-- Data provided --

Definition sbe_errs_2 : list eqdma_hw_err_info := [
  mkErr EQDMA_SBE_ERR_DSC_SW_CTXT "Descriptor engine software context RAM single bit ECC error"
    EQDMA_RAM_SBE_MSK_A_ADDR EQDMA_RAM_SBE_STS_A_ADDR (BIT 15)
    GLBL_ERR_STAT_ERR_RAM_SBE_MASK HwRamSbe;
  mkErr EQDMA_SBE_ERR_DSC_CPLI "Descriptor engine fetch completion information RAM single bit ECC error"
    EQDMA_RAM_SBE_MSK_A_ADDR EQDMA_RAM_SBE_STS_A_ADDR (BIT 16)
    GLBL_ERR_STAT_ERR_RAM_SBE_MASK HwRamSbe;
  mkErr EQDMA_SBE_ERR_DSC_CPLD "Descriptor engine fetch completion data RAM single bit ECC error"
    EQDMA_RAM_SBE_MSK_A_ADDR EQDMA_RAM_SBE_STS_A_ADDR (BIT 17)
    GLBL_ERR_STAT_ERR_RAM_SBE_MASK HwRamSbe;
  mkErr EQDMA_SBE_ERR_MI_TL_SLV_FIFO_RAM "TL Slavle FIFO RAM single bit ECC error"
    EQDMA_RAM_SBE_MSK_A_ADDR EQDMA_RAM_SBE_STS_A_ADDR (BIT 18)
    GLBL_ERR_STAT_ERR_RAM_SBE_MASK HwRamSbe;
  mkErr EQDMA_SBE_ERR_TIMER_FIFO_RAM "Timer fifo RAM single bit ECC error"
    EQDMA_RAM_SBE_MSK_A_ADDR EQDMA_RAM_SBE_STS_A_ADDR (GENMASK 22 19)
    GLBL_ERR_STAT_ERR_RAM_SBE_MASK HwRamSbe;
  mkErr EQDMA_SBE_ERR_QID_FIFO_RAM "C2H ST QID FIFO RAM single bit ECC error"
    EQDMA_RAM_SBE_MSK_A_ADDR EQDMA_RAM_SBE_STS_A_ADDR (BIT 23)
    GLBL_ERR_STAT_ERR_RAM_SBE_MASK HwRamSbe;
  mkErr EQDMA_SBE_ERR_WRB_COAL_DATA_RAM "Writeback Coalescing RAM single bit ECC error"
    EQDMA_RAM_SBE_MSK_A_ADDR EQDMA_RAM_SBE_STS_A_ADDR (BIT 24)
    GLBL_ERR_STAT_ERR_RAM_SBE_MASK HwRamSbe;
  mkErr EQDMA_SBE_ERR_INT_CTXT_RAM "Interrupt context RAM single bit ECC error"
    EQDMA_RAM_SBE_MSK_A_ADDR EQDMA_RAM_SBE_STS_A_ADDR (BIT 25)
    GLBL_ERR_STAT_ERR_RAM_SBE_MASK HwRamSbe;
  mkErr EQDMA_SBE_ERR_DESC_REQ_FIFO_RAM "C2H ST descriptor request RAM single bit ECC error"
    EQDMA_RAM_SBE_MSK_A_ADDR EQDMA_RAM_SBE_STS_A_ADDR (BIT 26)
    GLBL_ERR_STAT_ERR_RAM_SBE_MASK HwRamSbe;
  mkErr EQDMA_SBE_ERR_PFCH_CTXT_RAM "C2H ST prefetch RAM single bit ECC error"
    EQDMA_RAM_SBE_MSK_A_ADDR EQDMA_RAM_SBE_STS_A_ADDR (BIT 27)
    GLBL_ERR_STAT_ERR_RAM_SBE_MASK HwRamSbe;
  mkErr EQDMA_SBE_ERR_WRB_CTXT_RAM "C2H ST completion context RAM single bit ECC error"
    EQDMA_RAM_SBE_MSK_A_ADDR EQDMA_RAM_SBE_STS_A_ADDR (BIT 28)
    GLBL_ERR_STAT_ERR_RAM_SBE_MASK HwRamSbe;
  mkErr EQDMA_SBE_ERR_PFCH_LL_RAM "C2H ST prefetch list RAM single bit ECC error"
    EQDMA_RAM_SBE_MSK_A_ADDR EQDMA_RAM_SBE_STS_A_ADDR (BIT 29)
    GLBL_ERR_STAT_ERR_RAM_SBE_MASK HwRamSbe;
  mkErr EQDMA_SBE_ERR_PEND_FIFO_RAM "Pend FIFO RAM single bit ECC error"
    EQDMA_RAM_SBE_MSK_A_ADDR EQDMA_RAM_SBE_STS_A_ADDR (BIT 30)
    GLBL_ERR_STAT_ERR_RAM_SBE_MASK HwRamSbe;
  mkErr EQDMA_SBE_ERR_RC_RRQ_ODD_RAM "RC RRQ Odd RAM single bit ECC error."
    EQDMA_RAM_SBE_MSK_A_ADDR EQDMA_RAM_SBE_STS_A_ADDR (BIT 31)
    GLBL_ERR_STAT_ERR_RAM_SBE_MASK HwRamSbe;
  mkErr EQDMA_SBE_ERR_ALL "All SBE errors"
    EQDMA_RAM_SBE_MSK_A_ADDR EQDMA_RAM_SBE_STS_A_ADDR EQDMA_SBE_ERR_ALL_MASK
    GLBL_ERR_STAT_ERR_RAM_SBE_MASK HwRamSbe].

Definition dbe_1_errs : list eqdma_hw_err_info := [
  mkErr EQDMA_DBE_1_ERR_RC_RRQ_EVEN_RAM "RC RRQ Odd RAM double bit ECC error."
    EQDMA_RAM_DBE_MSK_1_A_ADDR EQDMA_RAM_DBE_STS_1_A_ADDR (BIT 0)
    GLBL_ERR_STAT_ERR_RAM_DBE_MASK HwRamDbe;
  mkErr EQDMA_DBE_1_ERR_TAG_ODD_RAM "Tag Odd Ram double bit ECC error."
    EQDMA_RAM_DBE_MSK_1_A_ADDR EQDMA_RAM_DBE_STS_1_A_ADDR (BIT 1)
    GLBL_ERR_STAT_ERR_RAM_DBE_MASK HwRamDbe;
  mkErr EQDMA_DBE_1_ERR_TAG_EVEN_RAM "Tag Even Ram double bit ECC error."
    EQDMA_RAM_DBE_MSK_1_A_ADDR EQDMA_RAM_DBE_STS_1_A_ADDR (BIT 2)
    GLBL_ERR_STAT_ERR_RAM_DBE_MASK HwRamDbe;
  mkErr EQDMA_DBE_1_ERR_PFCH_CTXT_CAM_RAM_0 "Pfch Ctxt CAM RAM 0 double bit ECC error."
    EQDMA_RAM_DBE_MSK_1_A_ADDR EQDMA_RAM_DBE_STS_1_A_ADDR (BIT 3)
    GLBL_ERR_STAT_ERR_RAM_DBE_MASK HwRamDbe;
  mkErr EQDMA_DBE_1_ERR_PFCH_CTXT_CAM_RAM_1 "Pfch Ctxt CAM RAM double bit ECC error."
    EQDMA_RAM_DBE_MSK_1_A_ADDR EQDMA_RAM_DBE_STS_1_A_ADDR (BIT 3)
    GLBL_ERR_STAT_ERR_RAM_DBE_MASK HwRamDbe;
  mkErr EQDMA_DBE_1_ERR_ALL "All DBE errors"
    EQDMA_RAM_DBE_MSK_1_A_ADDR EQDMA_RAM_DBE_STS_1_A_ADDR EQDMA_DBE_ERR_ALL_MASK
    GLBL_ERR_STAT_ERR_RAM_DBE_MASK HwRamDbe].

Definition dbe_errs_1 : list eqdma_hw_err_info := [
  mkErr EQDMA_DBE_ERR_MI_H2C0_DAT "H2C MM data buffer double bit ECC error"
    EQDMA_RAM_DBE_MSK_A_ADDR EQDMA_RAM_DBE_STS_A_ADDR (BIT 0)
    GLBL_ERR_STAT_ERR_RAM_DBE_MASK HwRamDbe;
  mkErr EQDMA_DBE_ERR_MI_H2C1_DAT "H2C MM data buffer double bit ECC error"
    EQDMA_RAM_DBE_MSK_A_ADDR EQDMA_RAM_DBE_STS_A_ADDR (BIT 1)
    GLBL_ERR_STAT_ERR_RAM_DBE_MASK HwRamDbe;
  mkErr EQDMA_DBE_ERR_MI_H2C2_DAT "H2C MM data buffer double bit ECC error"
    EQDMA_RAM_DBE_MSK_A_ADDR EQDMA_RAM_DBE_STS_A_ADDR (BIT 2)
    GLBL_ERR_STAT_ERR_RAM_DBE_MASK HwRamDbe;
  mkErr EQDMA_DBE_ERR_MI_H2C3_DAT "H2C MM data buffer double bit ECC error"
    EQDMA_RAM_DBE_MSK_A_ADDR EQDMA_RAM_DBE_STS_A_ADDR (BIT 3)
    GLBL_ERR_STAT_ERR_RAM_DBE_MASK HwRamDbe;
  mkErr EQDMA_DBE_ERR_MI_C2H0_DAT "C2H MM data buffer double bit ECC error"
    EQDMA_RAM_DBE_MSK_A_ADDR EQDMA_RAM_DBE_STS_A_ADDR (BIT 4)
    GLBL_ERR_STAT_ERR_RAM_DBE_MASK HwRamDbe;
  mkErr EQDMA_DBE_ERR_MI_C2H1_DAT "C2H MM data buffer double bit ECC error"
    EQDMA_RAM_DBE_MSK_A_ADDR EQDMA_RAM_DBE_STS_A_ADDR (BIT 5)
    GLBL_ERR_STAT_ERR_RAM_DBE_MASK HwRamDbe;
  mkErr EQDMA_DBE_ERR_MI_C2H2_DAT "C2H MM data buffer double bit ECC error"
    EQDMA_RAM_DBE_MSK_A_ADDR EQDMA_RAM_DBE_STS_A_ADDR (BIT 6)
    GLBL_ERR_STAT_ERR_RAM_DBE_MASK HwRamDbe;
  mkErr EQDMA_DBE_ERR_MI_C2H3_DAT "C2H MM data buffer double bit ECC error"
    EQDMA_RAM_DBE_MSK_A_ADDR EQDMA_RAM_DBE_STS_A_ADDR (BIT 7)
    GLBL_ERR_STAT_ERR_RAM_DBE_MASK HwRamDbe;
  mkErr EQDMA_DBE_ERR_H2C_RD_BRG_DAT "Bridge master read double bit ECC error"
    EQDMA_RAM_DBE_MSK_A_ADDR EQDMA_RAM_DBE_STS_A_ADDR (BIT 8)
    GLBL_ERR_STAT_ERR_RAM_DBE_MASK HwRamDbe;
  mkErr EQDMA_DBE_ERR_H2C_WR_BRG_DAT "Bridge master write double bit ECC error"
    EQDMA_RAM_DBE_MSK_A_ADDR EQDMA_RAM_DBE_STS_A_ADDR (BIT 9)
    GLBL_ERR_STAT_ERR_RAM_DBE_MASK HwRamDbe;
  mkErr EQDMA_DBE_ERR_C2H_RD_BRG_DAT "Bridge slave read data buffer double bit ECC error"
    EQDMA_RAM_DBE_MSK_A_ADDR EQDMA_RAM_DBE_STS_A_ADDR (BIT 10)
    GLBL_ERR_STAT_ERR_RAM_DBE_MASK HwRamDbe;
  mkErr EQDMA_DBE_ERR_C2H_WR_BRG_DAT "Bridge slave write data buffer double bit ECC error"
    EQDMA_RAM_DBE_MSK_A_ADDR EQDMA_RAM_DBE_STS_A_ADDR (BIT 11)
    GLBL_ERR_STAT_ERR_RAM_DBE_MASK HwRamDbe;
  mkErr EQDMA_DBE_ERR_FUNC_MAP "Function map RAM double bit ECC error"
    EQDMA_RAM_DBE_MSK_A_ADDR EQDMA_RAM_DBE_STS_A_ADDR (BIT 12)
    GLBL_ERR_STAT_ERR_RAM_DBE_MASK HwRamDbe;
  mkErr EQDMA_DBE_ERR_DSC_HW_CTXT "Descriptor engine hardware context RAM double bit ECC error"
    EQDMA_RAM_DBE_MSK_A_ADDR EQDMA_RAM_DBE_STS_A_ADDR (BIT 13)
    GLBL_ERR_STAT_ERR_RAM_DBE_MASK HwRamDbe;
  mkErr EQDMA_DBE_ERR_DSC_CRD_RCV "Descriptor engine receive credit context RAM double bit ECC error"
    EQDMA_RAM_DBE_MSK_A_ADDR EQDMA_RAM_DBE_STS_A_ADDR (BIT 14)
    GLBL_ERR_STAT_ERR_RAM_DBE_MASK HwRamDbe].

Definition dbe_errs_2 : list eqdma_hw_err_info := [
  mkErr EQDMA_DBE_ERR_DSC_SW_CTXT "Descriptor engine software context RAM double bit ECC error"
    EQDMA_RAM_DBE_MSK_A_ADDR EQDMA_RAM_DBE_STS_A_ADDR (BIT 15)
    GLBL_ERR_STAT_ERR_RAM_DBE_MASK HwRamDbe;
  mkErr EQDMA_DBE_ERR_DSC_CPLI "Descriptor engine fetch completion information RAM double bit ECC error"
    EQDMA_RAM_DBE_MSK_A_ADDR EQDMA_RAM_DBE_STS_A_ADDR (BIT 16)
    GLBL_ERR_STAT_ERR_RAM_DBE_MASK HwRamDbe;
  mkErr EQDMA_DBE_ERR_DSC_CPLD "Descriptor engine fetch completion data RAM double bit ECC error"
    EQDMA_RAM_DBE_MSK_A_ADDR EQDMA_RAM_DBE_STS_A_ADDR (BIT 17)
    GLBL_ERR_STAT_ERR_RAM_DBE_MASK HwRamDbe;
  mkErr EQDMA_DBE_ERR_MI_TL_SLV_FIFO_RAM "TL Slave FIFO RAM double bit ECC error"
    EQDMA_RAM_DBE_MSK_A_ADDR EQDMA_RAM_DBE_STS_A_ADDR (BIT 18)
    GLBL_ERR_STAT_ERR_RAM_DBE_MASK HwRamDbe;
  mkErr EQDMA_DBE_ERR_TIMER_FIFO_RAM "Timer fifo RAM double bit ECC error"
    EQDMA_RAM_DBE_MSK_A_ADDR EQDMA_RAM_DBE_STS_A_ADDR (GENMASK 22 19)
    GLBL_ERR_STAT_ERR_RAM_DBE_MASK HwRamDbe;
  mkErr EQDMA_DBE_ERR_QID_FIFO_RAM "C2H ST QID FIFO RAM double bit ECC error"
    EQDMA_RAM_DBE_MSK_A_ADDR EQDMA_RAM_DBE_STS_A_ADDR (BIT 23)
    GLBL_ERR_STAT_ERR_RAM_DBE_MASK HwRamDbe;
  mkErr EQDMA_DBE_ERR_WRB_COAL_DATA_RAM "Writeback Coalescing RAM double bit ECC error"
    EQDMA_RAM_DBE_MSK_A_ADDR EQDMA_RAM_DBE_STS_A_ADDR (BIT 24)
    GLBL_ERR_STAT_ERR_RAM_DBE_MASK HwRamDbe;
  mkErr EQDMA_DBE_ERR_INT_CTXT_RAM "Interrupt context RAM double bit ECC error"
    EQDMA_RAM_DBE_MSK_A_ADDR EQDMA_RAM_DBE_STS_A_ADDR (BIT 25)
    GLBL_ERR_STAT_ERR_RAM_DBE_MASK HwRamDbe;
  mkErr EQDMA_DBE_ERR_DESC_REQ_FIFO_RAM "C2H ST descriptor request RAM double bit ECC error"
    EQDMA_RAM_DBE_MSK_A_ADDR EQDMA_RAM_DBE_STS_A_ADDR (BIT 26)
    GLBL_ERR_STAT_ERR_RAM_DBE_MASK HwRamDbe;
  mkErr EQDMA_DBE_ERR_PFCH_CTXT_RAM "C2H ST prefetch RAM double bit ECC error"
    EQDMA_RAM_DBE_MSK_A_ADDR EQDMA_RAM_DBE_STS_A_ADDR (BIT 27)
    GLBL_ERR_STAT_ERR_RAM_DBE_MASK HwRamDbe;
  mkErr EQDMA_DBE_ERR_WRB_CTXT_RAM "C2H ST completion context RAM double bit ECC error"
    EQDMA_RAM_DBE_MSK_A_ADDR EQDMA_RAM_DBE_STS_A_ADDR (BIT 28)
    GLBL_ERR_STAT_ERR_RAM_DBE_MASK HwRamDbe;
  mkErr EQDMA_DBE_ERR_PFCH_LL_RAM "C2H ST prefetch list RAM double bit ECC error"
    EQDMA_RAM_DBE_MSK_A_ADDR EQDMA_RAM_DBE_STS_A_ADDR (BIT 29)
    GLBL_ERR_STAT_ERR_RAM_DBE_MASK HwRamDbe;
  mkErr EQDMA_DBE_ERR_PEND_FIFO_RAM "Pend FIFO RAM double bit ECC error"
    EQDMA_RAM_DBE_MSK_A_ADDR EQDMA_RAM_DBE_STS_A_ADDR (BIT 30)
    GLBL_ERR_STAT_ERR_RAM_DBE_MASK HwRamDbe;
  mkErr EQDMA_DBE_ERR_RC_RRQ_ODD_RAM "RC RRQ Odd RAM double bit ECC error."
    EQDMA_RAM_DBE_MSK_A_ADDR EQDMA_RAM_DBE_STS_A_ADDR (BIT 31)
    GLBL_ERR_STAT_ERR_RAM_DBE_MASK HwRamDbe;
  mkErr EQDMA_DBE_ERR_ALL "All DBE errors"
    EQDMA_RAM_DBE_MSK_A_ADDR EQDMA_RAM_DBE_STS_A_ADDR EQDMA_DBE_ERR_ALL_MASK
    GLBL_ERR_STAT_ERR_RAM_DBE_MASK HwRamDbe].

Definition mm_c2h_errs : list eqdma_hw_err_info := [
  mkErr EQDMA_MM_C2H_WR_SLR_ERR "MM C2H0 WR SLV Error"
    EQDMA_C2H_MM_ERR_CODE_ENABLE_MASK_ADDR EQDMA_C2H_MM_STATUS_ADDR (BIT 0)
    GLBL_ERR_STAT_ERR_C2H_MM_0_MASK MmC2h0;
  mkErr EQDMA_MM_C2H_RD_SLR_ERR "MM C2H0 RD SLV Error"
    EQDMA_C2H_MM_ERR_CODE_ENABLE_MASK_ADDR EQDMA_C2H_MM_STATUS_ADDR (BIT 1)
    GLBL_ERR_STAT_ERR_C2H_MM_0_MASK MmC2h0;
  mkErr EQDMA_MM_C2H_WR_FLR_ERR "MM C2H0 WR FLR Error"
    EQDMA_C2H_MM_ERR_CODE_ENABLE_MASK_ADDR EQDMA_C2H_MM_STATUS_ADDR (BIT 28)
    GLBL_ERR_STAT_ERR_C2H_MM_0_MASK MmC2h0;
  mkErr EQDMA_MM_C2H_UR_ERR "MM C2H0 Unsupported Request Error"
    EQDMA_C2H_MM_ERR_CODE_ENABLE_MASK_ADDR EQDMA_C2H_MM_STATUS_ADDR (BIT 29)
    GLBL_ERR_STAT_ERR_C2H_MM_0_MASK MmC2h0;
  mkErr EQDMA_MM_C2H_WR_UC_RAM_ERR "MM C2H0 Write Uncorrectable RAM Error"
    EQDMA_C2H_MM_ERR_CODE_ENABLE_MASK_ADDR EQDMA_C2H_MM_STATUS_ADDR (BIT 30)
    GLBL_ERR_STAT_ERR_C2H_MM_0_MASK MmC2h0;
  mkErr EQDMA_MM_C2H_ERR_ALL "All MM C2H Errors"
    EQDMA_C2H_MM_ERR_CODE_ENABLE_MASK_ADDR EQDMA_C2H_MM_STATUS_ADDR EQDMA_MM_C2H_ERR_ALL_MASK
    GLBL_ERR_STAT_ERR_C2H_MM_0_MASK MmC2h0].

Definition mm_h2c0_errs : list eqdma_hw_err_info := [
  mkErr EQDMA_MM_H2C0_RD_HDR_POISON_ERR "MM H2C0 Read cmpt header pison Error"
    EQDMA_H2C_MM_ERR_CODE_ENABLE_MASK_ADDR EQDMA_H2C_MM_STATUS_ADDR (BIT 1)
    GLBL_ERR_STAT_ERR_H2C_MM_0_MASK MmH2c0;
  mkErr EQDMA_MM_H2C0_RD_UR_CA_ERR "MM H2C0 Read cmpt unsupported request Error"
    EQDMA_H2C_MM_ERR_CODE_ENABLE_MASK_ADDR EQDMA_H2C_MM_STATUS_ADDR (BIT 2)
    GLBL_ERR_STAT_ERR_H2C_MM_0_MASK MmH2c0;
  mkErr EQDMA_MM_H2C0_RD_HDR_BYTE_ERR "MM H2C0 Read cmpt hdr byte cnt Error"
    EQDMA_H2C_MM_ERR_CODE_ENABLE_MASK_ADDR EQDMA_H2C_MM_STATUS_ADDR (BIT 3)
    GLBL_ERR_STAT_ERR_H2C_MM_0_MASK MmH2c0;
  mkErr EQDMA_MM_H2C0_RD_HDR_PARAM_ERR "MM H2C0 Read cmpt hdr param mismatch Error"
    EQDMA_H2C_MM_ERR_CODE_ENABLE_MASK_ADDR EQDMA_H2C_MM_STATUS_ADDR (BIT 4)
    GLBL_ERR_STAT_ERR_H2C_MM_0_MASK MmH2c0;
  mkErr EQDMA_MM_H2C0_RD_HDR_ADR_ERR "MM H2C0 Read cmpt hdr address mismatch Error"
    EQDMA_H2C_MM_ERR_CODE_ENABLE_MASK_ADDR EQDMA_H2C_MM_STATUS_ADDR (BIT 5)
    GLBL_ERR_STAT_ERR_H2C_MM_0_MASK MmH2c0;
  mkErr EQDMA_MM_H2C0_RD_FLR_ERR "MM H2C0 Read flr Error"
    EQDMA_H2C_MM_ERR_CODE_ENABLE_MASK_ADDR EQDMA_H2C_MM_STATUS_ADDR (BIT 8)
    GLBL_ERR_STAT_ERR_H2C_MM_0_MASK MmH2c0;
  mkErr EQDMA_MM_H2C0_RD_DAT_POISON_ERR "MM H2C0 Read data poison Error"
    EQDMA_H2C_MM_ERR_CODE_ENABLE_MASK_ADDR EQDMA_H2C_MM_STATUS_ADDR (BIT 16)
    GLBL_ERR_STAT_ERR_H2C_MM_0_MASK MmH2c0;
  mkErr EQDMA_MM_H2C0_RD_RQ_DIS_ERR "MM H2C0 Read request disable Error"
    EQDMA_H2C_MM_ERR_CODE_ENABLE_MASK_ADDR EQDMA_H2C_MM_STATUS_ADDR (BIT 22)
    GLBL_ERR_STAT_ERR_H2C_MM_0_MASK MmH2c0;
  mkErr EQDMA_MM_H2C0_WR_DEC_ERR "MM H2C0 Write desc Error"
    EQDMA_H2C_MM_ERR_CODE_ENABLE_MASK_ADDR EQDMA_H2C_MM_STATUS_ADDR (BIT 28)
    GLBL_ERR_STAT_ERR_H2C_MM_0_MASK MmH2c0;
  mkErr EQDMA_MM_H2C0_WR_SLV_ERR "MM H2C0 Write slv Error"
    EQDMA_H2C_MM_ERR_CODE_ENABLE_MASK_ADDR EQDMA_H2C_MM_STATUS_ADDR (BIT 29)
    GLBL_ERR_STAT_ERR_H2C_MM_0_MASK MmH2c0;
  mkErr EQDMA_MM_H2C0_ERR_ALL "All MM H2C Errors"
    EQDMA_H2C_MM_ERR_CODE_ENABLE_MASK_ADDR EQDMA_H2C_MM_STATUS_ADDR EQDMA_MM_H2C0_ERR_ALL_MASK
    GLBL_ERR_STAT_ERR_H2C_MM_0_MASK MmH2c0].

Close Scope string_scope.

-- What is being asked --
Please transcribe, exactly and with nothing added, the lines from the first line of the material above through the line that contains "information RAM single".

-- Answer to this problem --
Definition sbe_errs_2 : list eqdma_hw_err_info := [
  mkErr EQDMA_SBE_ERR_DSC_SW_CTXT "Descriptor engine software context RAM single bit ECC error"
    EQDMA_RAM_SBE_MSK_A_ADDR EQDMA_RAM_SBE_STS_A_ADDR (BIT 15)
    GLBL_ERR_STAT_ERR_RAM_SBE_MASK HwRamSbe;
  mkErr EQDMA_SBE_ERR_DSC_CPLI "Descriptor engine fetch completion information RAM single bit ECC error"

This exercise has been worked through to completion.